Mike Bassett: England Manager
*1/2
Cinema
Releases - September 28, 2001
Rated on a 4-star scale. Certificate 15. 89
minutes. Directed by Steve Barron. Written by John R. Spring, Rob Sprackling.
Starring Ricky Tomlinson, Amanda Redman, Bradley Walsh, Phil Jupitus, Martin
Bashir.
There is a certain irony to the way Britain is
crazier about soccer than any other country and yet puts together teams that
get worse every year. There is also irony in the fact that many of our players
and managers come from other countries while the sport inspires more nationalism
than anything else. And there is comedy value in the stupidity of contemporary
football personalities -- once we had men like Best and Charlton representing
us, but now most of our young players speak with the clarity of school
dropouts.
We are well aware of all of the above. TV shows
like "They Think It's All Over" and "A Question of Sport" tease every piece
of sports news available, as do the regulars of every pub in England. Nothing
in the football world cries out to be sent up in a feature film; all the
fun to be had from it is already being had, and the foibles are too obvious
and frivolous to be made into full-length satire.
That's why "Mike Bassett: England Manager"

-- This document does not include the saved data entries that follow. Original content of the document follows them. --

(* ===== verification/TicketMain.v ===== *)
(** * The inserted waits are sufficient

    The transfer of every operation and every edge keeps the wait state sound;
    so, when an operation executes after the waits that the pass puts before it,
    everything that it depends on is complete. *)

From stdpp Require Import base tactics list strings sorting sets.
From S2P Require Import Prelude CostEnums ArchData MachineIR LatencyTable.
From S2P Require Import OpClassifier TicketIR TicketState TicketWaits TicketLattice.
From S2P Require Import TicketInv TicketDrain TicketSound TicketIssue.

(** The hardware at an operation: it waits for the wait that the pass emits, and
    for what a wait operation says. *)
Definition stalls `{WaitLLVM} (op : TicketOp) (target : WaitTarget)
    (wait : option Wait) (m : Machine) : Prop :=
  (forall req expertReq, wait = Some (req, expertReq) -> waited req m) /\
  (forall req, isWaitcntOp op = true -> observedCounts op target = Ok req -> waited req m).

(** Control passes along an edge: the destinations get the operands. *)
Definition passValues (operands destinations : list Value) (m : Machine) : Machine :=
  mkMachine (queue m)
    (fun id => match list_find (fun od => value_id od.2 = id) (zip operands destinations) with
               | Some (_, (operand, _)) => deps m (value_id operand)
               | None => deps m id
               end)
    (nextId m).

Section Main.
Context `{LLVMTarget} `{WaitLLVM}.
Context (definingOp : Value -> option TicketOp) (valueOf : N -> Value).
Context (target : WaitTarget).
Abbreviation sound := (sound definingOp valueOf).
Abbreviation inProgram := (inProgram valueOf).
Abbreviation opOk := (opOk definingOp valueOf).
Abbreviation stateWf := (stateWf inProgram target).
Implicit Types op : TicketOp.
Implicit Types D : Value -> Prop.

(** ** The parts of a transfer *)

Lemma applyDrain_sound D op st w st' m :
  stateWf st -> sound D (tokens st) m ->
  applyDrain definingOp op st target = Ok (w, st') -> waited w.1 m ->
  sound D (tokens st') m.
Proof using Type.
  intros Hwf Hs Hd Hw. apply applyDrain_inv in Hd as (req0 & _ & _ & _ & ->).
  eapply sound_wait; [by apply Hwf|done|done].
Qed.

Lemma finishTransfer_inv op w st w' st' :
  finishTransfer op w st target = Ok (w', st') ->
  w' = w /\ forall t, counter t <> WaitcntCounter.X -> t ∈ tokens st -> t ∈ tokens st'.
Proof using Type.
  unfold finishTransfer. intros Hf. apply outcome_bind_Ok in Hf as (ex & _ & [= <- <-]).
  split; [done|]. intros t Hx Ht. unfold applyImplicitXDrain.
  destruct (waitXcnt target && implicitlyDrainsXcnt op); [|done]. simpl.
  apply elem_of_eraseIf. split; [done|]. by apply bool_decide_eq_false.
Qed.

Lemma finishTransfer_sound D op w st w' st' m :
  sound D (tokens st) m -> finishTransfer op w st target = Ok (w', st') ->
  sound D (tokens st') m.
Proof using Type.
  intros Hs [_ Hf]%finishTransfer_inv. by eapply sound_filtered.
Qed.

Lemma applyImplicitXGroupSwitch_keeps op ts t :
  counter t <> WaitcntCounter.X -> t ∈ ts -> t ∈ applyImplicitXGroupSwitch op ts target.
Proof using Type.
  intros Hx Ht. unfold applyImplicitXGroupSwitch. repeat case_match; try done;
    by apply dropXGroup_keeps.
Qed.

(** ** Issuers *)

Lemma issueSources_keeps ts count mask ooo sources execSource t :
  tokensSorted ts -> counter t <> WaitcntCounter.X -> t ∈ ts ->
  t ∈ (lat.issueSources ts WaitcntCounter.X count mask ooo sources execSource).2.
Proof using Type.
  intros Hs Hx Ht. unfold lat.issueSources. cbv zeta.
  destruct (replaceAll_spec mask 0 ooo false
    ((if execSource then [mkToken OfExec mask 0 WaitcntCounter.X ooo false] else [])
     ++ ((fun unit => mkToken (OfSource unit) mask 0 WaitcntCounter.X ooo false)
           <$> (sources ≫= lat.spanUnits)))
    (lat.bumpCounter ts WaitcntCounter.X (if count =? 0 then 1 else count)))
    as (_ & Hkeep & _); [by apply bumpCounter_sorted| |].
  - apply Forall_app. split; [by destruct execSource; repeat constructor|].
    by apply Forall_fmap, Forall_forall.
  - apply Hkeep; [by apply bumpCounter_other|]. intros tok Htok Heq.
    apply tokenKey_counter in Heq. apply Hx. rewrite <-Heq.
    apply elem_of_app in Htok as [Htok|Htok].
    + destruct execSource; [|by apply elem_of_nil in Htok].
      by apply list_elem_of_singleton in Htok as ->.
    + by apply list_elem_of_fmap in Htok as (u & -> & _).
Qed.

Lemma source_X ev mapping :
  counterMapping target ev = Some mapping -> source mapping <> WaitcntCounter.None ->
  source mapping = WaitcntCounter.X.
Proof using Type.
  unfold counterMapping, getWaitcntCounterMapping. case_decide; [by intros [= <-]|].
  intros Hm Hs. assert (exists rules x, findCounterMapping ev rules x = Some mapping) as (r & x & Hf).
  { case_decide; eauto. }
  apply findCounterMapping_spec in Hf as (rule & _ & _ & _ & Hsrc). rewrite Hsrc in Hs |- *.
  by destruct (x && usesXSource rule).
Qed.

Lemma recordIssue_keeps op ts mapping t :
  counterMapping target (event (getWaitcntInfo op)) = Some mapping ->
  tokensSorted (recordTokens op (completion mapping) ts) ->
  counter t <> WaitcntCounter.X -> t ∈ recordTokens op (completion mapping) ts ->
  t ∈ recordIssue op ts target.
Proof using Type.
  intros Hm Hs Hx Ht. unfold recordIssue. rewrite Hm. case_decide as Hsrc; [done|].
  rewrite (source_X _ _ Hm Hsrc). by apply issueSources_keeps.
Qed.

Lemma validateWaitEvent_mapping op :
  validateWaitEvent op target = Ok tt -> event (getWaitcntInfo op) <> WaitcntEvent.None ->
  exists mapping, counterMapping target (event (getWaitcntInfo op)) = Some mapping.
Proof using Type.
  unfold validateWaitEvent. intros Hv Hev.
  destruct (counterMapping target (event (getWaitcntInfo op))) as [mapping|]; [by exists mapping|].
  unfold isIssuer in Hv. rewrite bool_decide_true in Hv by done. done.
Qed.

Lemma hasToken_keeps ts ts' c id i k :
  (forall t, counter t <> WaitcntCounter.X -> t ∈ ts -> t ∈ ts') ->
  c <> WaitcntCounter.X -> hasToken ts c id i k -> hasToken ts' c id i k.
Proof using Type.
  intros Hsub Hx (t & Ht & Hk & Hc). exists t. split_and!; [|done|done].
  apply Hsub; [|done]. pose proof (tokenKey_counter t (lat.keyToken c id) Hk) as Htc.
  simpl in Htc. congruence.
Qed.

(** An issue, with the derived tokens of an issuer. *)
Lemma recordIssue_sound (derives : bool) D ts m op :
  opOk op -> tokensWf inProgram target ts ->
  event (getWaitcntInfo op) <> WaitcntEvent.None -> validateWaitEvent op target = Ok tt ->
  sound D ts m -> (forall v, v ∈ op_operands op -> D v) ->
  sound (fun v => D v \/ v ∈ op_results op)
    (if derives then deriveIssuerDependencyTokens op (recordIssue op ts target)
     else recordIssue op ts target)
    (define (op_results op)
       (fun r => nextId m :: if derives then orderedAfter op m r else [])
       (issueMachine op target m)).
Proof using Type.
  intros Hop Hwf Hev Hval Hs HD.
  destruct (validateWaitEvent_mapping op Hval Hev) as (mapping & Hm).
  unfold issueMachine. rewrite Hm. set (c := completion mapping).
  pose proof (wf_issueCount _ _ (ok_opWf _ _ _ Hop)) as Hn.
  assert (tokensWf inProgram target (recordTokens op c ts)) as Hrec.
  { apply issue_wf; [by apply (counterMapping_family _ _ _ Hm Hev)|done| |by apply Hop|done].
    destruct (event (getWaitcntInfo op)); simpl; lia. }
  assert (tokensWf inProgram target (recordIssue op ts target)) as Hiss
    by (apply recordIssue_wf; [done|apply Hop|done]).
  assert (forall c' id i k, c' <> WaitcntCounter.X -> hasToken (recordTokens op c ts) c' id i k ->
    hasToken (recordIssue op ts target) c' id i k) as Hkeep.
  { intros c' id i k Hx. apply hasToken_keeps; [|done].
    intros t. eapply recordIssue_keeps; [exact Hm|apply Hrec]. }
  set (sources := base.filter (fun v => isMemToken v = true) (op_operands op)).
  destruct (deriveTokens_spec valueOf isMemToken target sources (op_results op)
    (recordIssue op ts target)) as (_ & Hbel & Hder); [apply (ok_opWf _ _ _ Hop)|done|].
  apply (issuer_sound definingOp valueOf D ts m op c
    (fun _ => if derives then deriveIssuerDependencyTokens op (recordIssue op ts target)
              else recordIssue op ts target)); try done; [apply Hwf| |].
  - intros c' id i k Hx Htok. specialize (Hkeep c' id i k Hx Htok).
    destruct derives; [|done]. rewrite deriveIssuerDependencyTokens_eq. fold sources.
    destruct (isReadOnlyIssuer op); [|done]. destruct sources as [|u us]; [done|].
    by eapply hasToken_below.
  - intros r n Hr Hin. destruct derives; [|by apply elem_of_nil in Hin].
    unfold orderedAfter in Hin. fold sources in Hin.
    rewrite deriveIssuerDependencyTokens_eq. fold sources.
    destruct (isReadOnlyIssuer op); [|by apply elem_of_nil in Hin].
    destruct (isMemToken r) eqn:Hmem; [|by apply elem_of_nil in Hin].
    apply depsOf_elem in Hin as (u & Hu & Hd). exists u.
    pose proof Hu as Hu'. apply list_elem_of_filter in Hu' as [_ Hu'].
    split_and!; [done|done|]. intros c' i k Hx Htok. specialize (Hkeep c' _ i k Hx Htok).
    pose proof (hasToken_all _ target _ _ _ _ _ Hiss Hkeep) as Hall.
    destruct sources as [|w ws] eqn:Hsrc; [by apply elem_of_nil in Hu|].
    by apply (Hder r u).
Qed.

(** ** Calls *)

Lemma clearCounters_elem l : forall ts t,
  t ∈ fold_left lat.clearCounter l ts <-> t ∈ ts /\ counter t ∉ l.
Proof using Type.
  induction l as [|c l IH]; intros ts t; simpl.
  - split; [intros ?; split; [done|by apply not_elem_of_nil]|tauto].
  - rewrite IH. unfold lat.clearCounter. rewrite elem_of_eraseIf, not_elem_of_cons.
    rewrite bool_decide_eq_false. tauto.
Qed.

(** In expert mode a call waits for all that it forgets. *)
Lemma boundary_idle op st w st' m c t i k :
  stateWf st -> isControlFlowOp op = false -> isSEndpgm op = false ->
  expertScheduling target = true -> callInterface op || isSSetpc op = true ->
  applyDrain definingOp op st target = Ok (w, st') -> waited w.1 m ->
  c ∈ boundaryCounters -> t ∈ tokens st -> counter t = c ->
  queue m c !! i = Some k -> tk_done k = true.
Proof using Type.
  intros Hwf Hcf Hend Hex Hcall Hd Hw Hc Ht Htc Hk.
  destruct (tk_done k) eqn:Hdone; [done|].
  pose proof (pending_positive _ _ _ Hk Hdone) as Hone.
  apply applyDrain_inv in Hd as (req0 & Hr & Hcl & _).
  unfold computeRequirement in Hr. rewrite Hcf, Hend, Hex, Hcall in Hr.
  injection Hr as <-. destruct (clamp_le target _ _ c 0 Hcl) as (n & Hn & Hle).
  - destruct Hwf as [Hwf _]. destruct (tokensWf_elem _ _ _ _ Hwf Ht) as [Hf _ _].
    rewrite <-Htc. by apply (counter_all t target).
  - rewrite boundary_spec, bool_decide_true by done.
    rewrite (proj2 (existsb_exists _ _)); [done|]. exists t.
    split; [by apply list_elem_of_In|]. by apply bool_decide_eq_true.
  - specialize (Hw c n Hn). lia.
Qed.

is such an unnecessary movie. It tells the story of how a third-division
manager played by Ricky Tomlinson ends up getting control of the national
team and taking it on a rocky journey through the World Cup. The screenplay
struggles to find anything funny enough to make us laugh out loud or even
justify the film's existence, and the style of the picture is dreary as
hell.
The film begins with shots of the England committee
discussing how to find a new manager. One member declares "We've looked round
France, Italy and Germany, with no luck. Now we're going to have to look
through... um... England." That is the movie's one funny line -- it's all
downhill from there.
The squad Tomlinson picks is a bunch of caricatures,
featuring shallow comic representations of players like Vinnie Jones and
Paul Gascgoine. Tomlinson's own lines are inanities such as "I wish my dad
could see me now -- he was like a father figure to me." And the film's
progression through the World Cup is just one embarrassment after another,
as the team causes riots and loses not only games, but also the civility
of the press and the respect of fans. Things culminate with Tomlinson getting
drunk, dancing on top of a hotel bar in Greece and waking up to find everyone
calling for his resignation. This isn't funny, it's
depressing.
The most off-putting thing about "Mike Bassett:
England Manager" is the way it's shot in a crummy pseudo-documentary style.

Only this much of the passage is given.